El encuentro con Dios cuándo es profundo, es eminentemente transformante. Dios asume y consuma el “yo” egocéntrico y obliga al hombre a internarse en los anchos espacios del amor.
He aquí la terrible desgracia del hombre: al asomarse el niño a los primeros niveles de la conciencia, comienza a diferenciar la imagen de sí de su verdadera realidad.
En la medida en que el niño va escalando los peldaños de la vida, va también ampliándose esa diferencia y en esa misma medida el niño, sin darse cuenta, va aureolando y magnificando su imagen hasta que llega un momento en el que al hombre no le importa tanto su realidad sino su imagen, a la cual se adhiere emocionalmente. No le interesa “cómo soy” sino “como me ven”; no “lo que soy” sino “lo que imagino ser”; y así, en una simbiosis idolátrica, el hombre identifica la realidad con la imagen, la persona con el personaje. Estamos pues ante un “yo” artificial e inflado.
Ese “yo”, así entre comillas, resulta ser una loca quimera, una ficción, una ilusión, una mentira.
En suma, un ídolo. Vive entre delirios de grandeza. Cuando cree que ama, en realidad se ama.
Cuanto más tiene, cree ser más “señor”, cuando en realidad es, más esclavo.
Por sus locuras de grandeza, por sus manías de ser el primero y estar a la cabeza de todos, el hombre se castiga a si mismo, con envidias, rivalidades y temores. Y todas, absolutamente todas las guerras encendidas a lo largo de la historia entre hermanos contra hermanos, familias contra familias, inclusive naciones contra naciones, fueron y son promovidas y llevadas a cabo por la banda ilusión de un “yo” (sea personal o colectivo) aureolado y artificial.

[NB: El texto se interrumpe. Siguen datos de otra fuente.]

(** * Wheel Strategy Tracker: premium aggregation and position updates

    A shallow embedding of the period-accounting queries of
    [src/lib/database.py] ([get_first_trade_date], [get_current_week_number],
    [get_premium_summary], [get_top_performers]) and of the assignment
    handler of [src/components/trade_dialog.py] ([_submit_assignment]).

    Modelling conventions.
    - SQLite [REAL] and Python [float] values are exact rationals ([Q]);
      equalities between amounts are stated with [==].
    - A [datetime.date] is a record of year, month and day; the ordinal
      arithmetic is the proleptic Gregorian one of the [datetime] module.
      Years range over [Z]: the bounds [MINYEAR]/[MAXYEAR] are not modelled.
    - SQLite texts [YYYY-MM-DD] are compared bytewise by the store; on such
      zero-padded texts that is the lexicographic order on (year, month,
      day), which is how [iso_leb] compares them.  Year texts ([strftime
      '%Y'], [str(year)]) are identified with the year number.
    - The wall clock is an argument: [today] is Python's [date.today()],
      [now] is SQLite's ['now'] / [CURRENT_TIMESTAMP].
    - Rows are typed: [opened_at] is always a timestamp and [premium] a
      number, as every insertion of the source writes them; SQL NULLs only
      arise from aggregates over no rows.
    - Python exceptions are values of [result]. *)

From Stdlib Require Import ZArith QArith List String Ascii Bool Lia.
From Stdlib Require Import Permutation Sorted DecimalString.
Import ListNotations.
Open Scope Z_scope.

(** ** Dates: the part of [datetime.date] the source relies on *)

Module PyDate.

Record date := mkdate { year : Z; month : Z; day : Z }.

(** [calendar.isleap] *)
Definition isleap (y : Z) : bool :=
  (y mod 4 =? 0) && (negb (y mod 100 =? 0) || (y mod 400 =? 0)).

Definition DAYS_IN_MONTH : list Z :=
  [-1; 31; 28; 31; 30; 31; 30; 31; 31; 30; 31; 30; 31].

Definition DAYS_BEFORE_MONTH : list Z :=
  [-1; 0; 31; 59; 90; 120; 151; 181; 212; 243; 273; 304; 334].

(** Indexing a module-level table by a month number. *)
Definition tbl (t : list Z) (m : Z) : Z := nth (Z.to_nat m) t (-1).

Definition b2z (b : bool) : Z := if b then 1 else 0.

Definition days_before_year (y : Z) : Z :=
  let y' := y - 1 in
  y' * 365 + y' / 4 - y' / 100 + y' / 400.

Definition year_length (y : Z) : Z := if isleap y then 366 else 365.

Definition days_in_month (y m : Z) : Z :=
  if (m =? 2) && isleap y then 29 else tbl DAYS_IN_MONTH m.

Definition days_before_month (y m : Z) : Z :=
  tbl DAYS_BEFORE_MONTH m + b2z ((2 <? m) && isleap y).

Definition ymd2ord (y m d : Z) : Z :=
  days_before_year y + days_before_month y m + d.

Definition DI400Y : Z := 146097.
Definition DI100Y : Z := 36524.
Definition DI4Y : Z := 1461.

(** Month and day of the [n]-th day (0-based) of a year. *)
Definition ord2md (leapyear : bool) (n : Z) : Z * Z :=
  let month := Z.shiftr (n + 50) 5 in
  let preceding := tbl DAYS_BEFORE_MONTH month + b2z ((2 <? month) && leapyear) in
  if n <? preceding then
    let month' := month - 1 in
    let preceding' :=
      preceding - (tbl DAYS_IN_MONTH month' + b2z ((month' =? 2) && leapyear)) in
    (month', n - preceding' + 1)
  else (month, n - preceding + 1).

Definition ord2ymd (n0 : Z) : date :=
  let n := n0 - 1 in
  let n400 := n / DI400Y in
  let n := n mod DI400Y in
  let y := n400 * 400 + 1 in
  let n100 := n / DI100Y in
  let n := n mod DI100Y in
  let n4 := n / DI4Y in
  let n := n mod DI4Y in
  let n1 := n / 365 in
  let n := n mod 365 in
  let y := y + n100 * 100 + n4 * 4 + n1 in
  if (n1 =? 4) || (n100 =? 4) then mkdate (y - 1) 12 31
  else
    let leapyear := (n1 =? 3) && (negb (n4 =? 24) || (n100 =? 3)) in
    let (m, d) := ord2md leapyear n in
    mkdate y m d.

Definition toordinal (d : date) : Z := ymd2ord (year d) (month d) (day d).
Definition fromordinal (n : Z) : date := ord2ymd n.

(** [(a - b).days] *)
Definition days_between (a b : date) : Z := toordinal a - toordinal b.

(** [d + timedelta(days=n)] *)
Definition add_days (d : date) (n : Z) : date := fromordinal (toordinal d + n).

(** [d.replace(month=m, day=dd)] *)
Definition replace_month_day (d : date) (m dd : Z) : date := mkdate (year d) m dd.

(** A date the [date] constructor accepts (year range aside). *)
Definition valid_date (d : date) : bool :=
  (1 <=? month d) && (month d <=? 12) &&
  (1 <=? day d) && (day d <=? days_in_month (year d) (month d)).

(** Order of the texts [YYYY-MM-DD]. *)
Definition iso_leb (a b : date) : bool :=
  (year a <? year b) ||
  ((year a =? year b) &&
   ((month a <? month b) || ((month a =? month b) && (day a <=? day b)))).

End PyDate.

Import PyDate.

(** ** Exceptions *)

Inductive exn := ZeroDivisionError.

Inductive result (A : Type) : Type :=
| Ok (a : A)
| Raise (e : exn).

Arguments Ok {A} a.
Arguments Raise {A} e.

Definition bind {A B : Type} (r : result A) (k : A -> result B) : result B :=
  match r with
  | Ok a => k a
  | Raise e => Raise e
  end.

Notation "x <- r ;; k" := (bind r (fun x => k))
  (at level 61, r at next level, right associativity).

(** Python's [a / b] with an integer divisor. *)
Definition truediv (a : Q) (b : Z) : result Q :=
  if b =? 0 then Raise ZeroDivisionError else Ok (a / inject_Z b)%Q.

(** ** The ledger: rows of the [positions] and [trades] tables *)

Inductive TradeType := CSP | CC | ASSIGNMENT | CLOSE | ROLL | BUY | SELL.

Inductive Status := OPEN | CLOSED | EXPIRED | ASSIGNED.

Record timestamp := mktimestamp {
  ts_date : date;
  ts_hour : Z;
  ts_minute : Z;
  ts_second : Z
}.

Record Trade := mkTrade {
  trade_id : Z;
  position_id : Z;
  trade_type : TradeType;
  ticker : string;
  strike : option Q;
  expiration : option date;
  premium : Q;
  quantity : Z;
  delta : option Q;
  status : Status;
  notes : option string;
  opened_at : timestamp;
  closed_at : option timestamp
}.

Record Position := mkPosition {
  pos_id : Z;
  pos_ticker : string;
  shares_owned : Z;
  cost_basis : Q;
  current_price : Q
}.

Record Database := mkDatabase {
  positions : list Position;
  trades : list Trade
}.

(** [date.today()] and SQLite's ['now']. *)
Record Clock := mkClock {
  date_today : date;
  sql_now : timestamp
}.

(** ** The SQL fragments the queries are built from *)

(** [date(opened_at)] *)
Definition sql_date (ts : timestamp) : date := ts_date ts.

(** [strftime('%Y', ts)] *)
Definition strftime_Y (ts : timestamp) : Z := year (ts_date ts).

(** [strftime('%Y-%m', ts)] *)
Definition strftime_Ym (ts : timestamp) : Z * Z :=
  (year (ts_date ts), month (ts_date ts)).

Definition ym_eqb (a b : Z * Z) : bool :=
  (fst a =? fst b) && (snd a =? snd b).

(** [type IN ('CC', 'CSP')] *)
Definition type_in_cc_csp (t : Trade) : bool :=
  match trade_type t with
  | CC | CSP => true
  | _ => false
  end.

(** [status != 'OPEN'] *)
Definition status_not_open (t : Trade) : bool :=
  match status t with
  | OPEN => false
  | _ => true
  end.

(** [premium * quantity * 100] *)
Definition premium_amount (t : Trade) : Q :=
  (premium t * inject_Z (quantity t) * 100)%Q.

Definition Qsum (l : list Q) : Q := fold_right Qplus 0%Q l.

(** [SUM(...)]: NULL over no rows. *)
Definition sql_sum (l : list Q) : option Q :=
  match l with
  | [] => None
  | _ => Some (Qsum l)
  end.

(** [COALESCE(x, d)] *)
Definition coalesce (x : option Q) (d : Q) : Q :=
  match x with
  | Some v => v
  | None => d
  end.

(** [MIN(date(...))]: NULL over no rows. *)
Fixpoint sql_min (l : list date) : option date :=
  match l with
  | [] => None
  | d :: l' =>
      match sql_min l' with
      | None => Some d
      | Some m => Some (if iso_leb d m then d else m)
      end
  end.

(** [SELECT COALESCE(SUM(premium * quantity * 100), 0) FROM trades WHERE
    type IN ('CC', 'CSP') AND status != 'OPEN' AND <cond>] *)
Definition select_premium_total (cond : Trade -> bool) (rows : list Trade) : Q :=
  coalesce
    (sql_sum
       (map premium_amount
          (filter (fun t => type_in_cc_csp t && status_not_open t && cond t) rows)))
    0%Q.

Section GroupBy.
Context {K : Type} (K_dec : forall a b : K, {a = b} + {a <> b}).

Definition key_is (key : Trade -> K) (k : K) (t : Trade) : bool :=
  if K_dec (key t) k then true else false.

(** [SELECT key, COALESCE(SUM(premium * quantity * 100), 0) ... WHERE
    type IN ('CC', 'CSP') AND status != 'OPEN' AND <cond> GROUP BY key]:
    one row per distinct key among the selected rows. *)
Definition select_premium_group_by
    (key : Trade -> K) (cond : Trade -> bool) (rows : list Trade) : list (K * Q) :=
  let selected :=
    filter (fun t => type_in_cc_csp t && status_not_open t && cond t) rows in
  map (fun k =>
         (k, coalesce
               (sql_sum (map premium_amount (filter (key_is key k) selected)))
               0%Q))
      (nodup K_dec (map key selected)).
End GroupBy.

Es un eco lejano de aquel “seréis como dioses” y en el seno de este eco palpita el instinto oscuro e irresistible de reclamar toda adoración y toda gloria.
El deseo de ser “adorado” engendra el temor de no ser adorado. La mitad de su vida el hombre lucha y sufre por conquistar una imagen y la otra mitad vive aterrorizado por perder esa imagen.
La instalación del “yo” en el centro de su mundo levanta a su derredor unas gruesas murallas que lo defienden y separan. Ahora bien, toda separación engendra diferencia y toda diferencia engendra oposición; lo mío, a una parte; lo tuyo a otra parte; dos mundos opuestos.
En resumen, el hombre es esclavo de sí mismo. Necesita liberación y toda liberación consiste en desplazar al dios “yo” y desplazarlo por el Dios verdadero, sustitución del “yo” por él tú.
La salvación consiste en que Dios sea mi Dios. Para ello es necesario despojar el corazón de todos los dioses, de todas las manías de grandeza y de todas las quimeras que brota en torno al ídolo “yo” vaciar el aposento interior de apropiaciones, absolutizadas y divinizadas y abrir espacios libres en el interior para que los ocupe Dios.
Por el sendero de las nadas, dirá San Juan de la Cruz, subiremos a la cumbre del Todo.
Al pobre que está desnudo, lo vestirán,
y el alma que se desnudare de sus apetitos,
quereres y no quereres
lo vestirá Dios de su pureza, gusto y voluntad.
Tomado del libro “Itinerario hacia Dios” capitulo 4 “Oración y Vida” de padre Ignacio Larrañaga.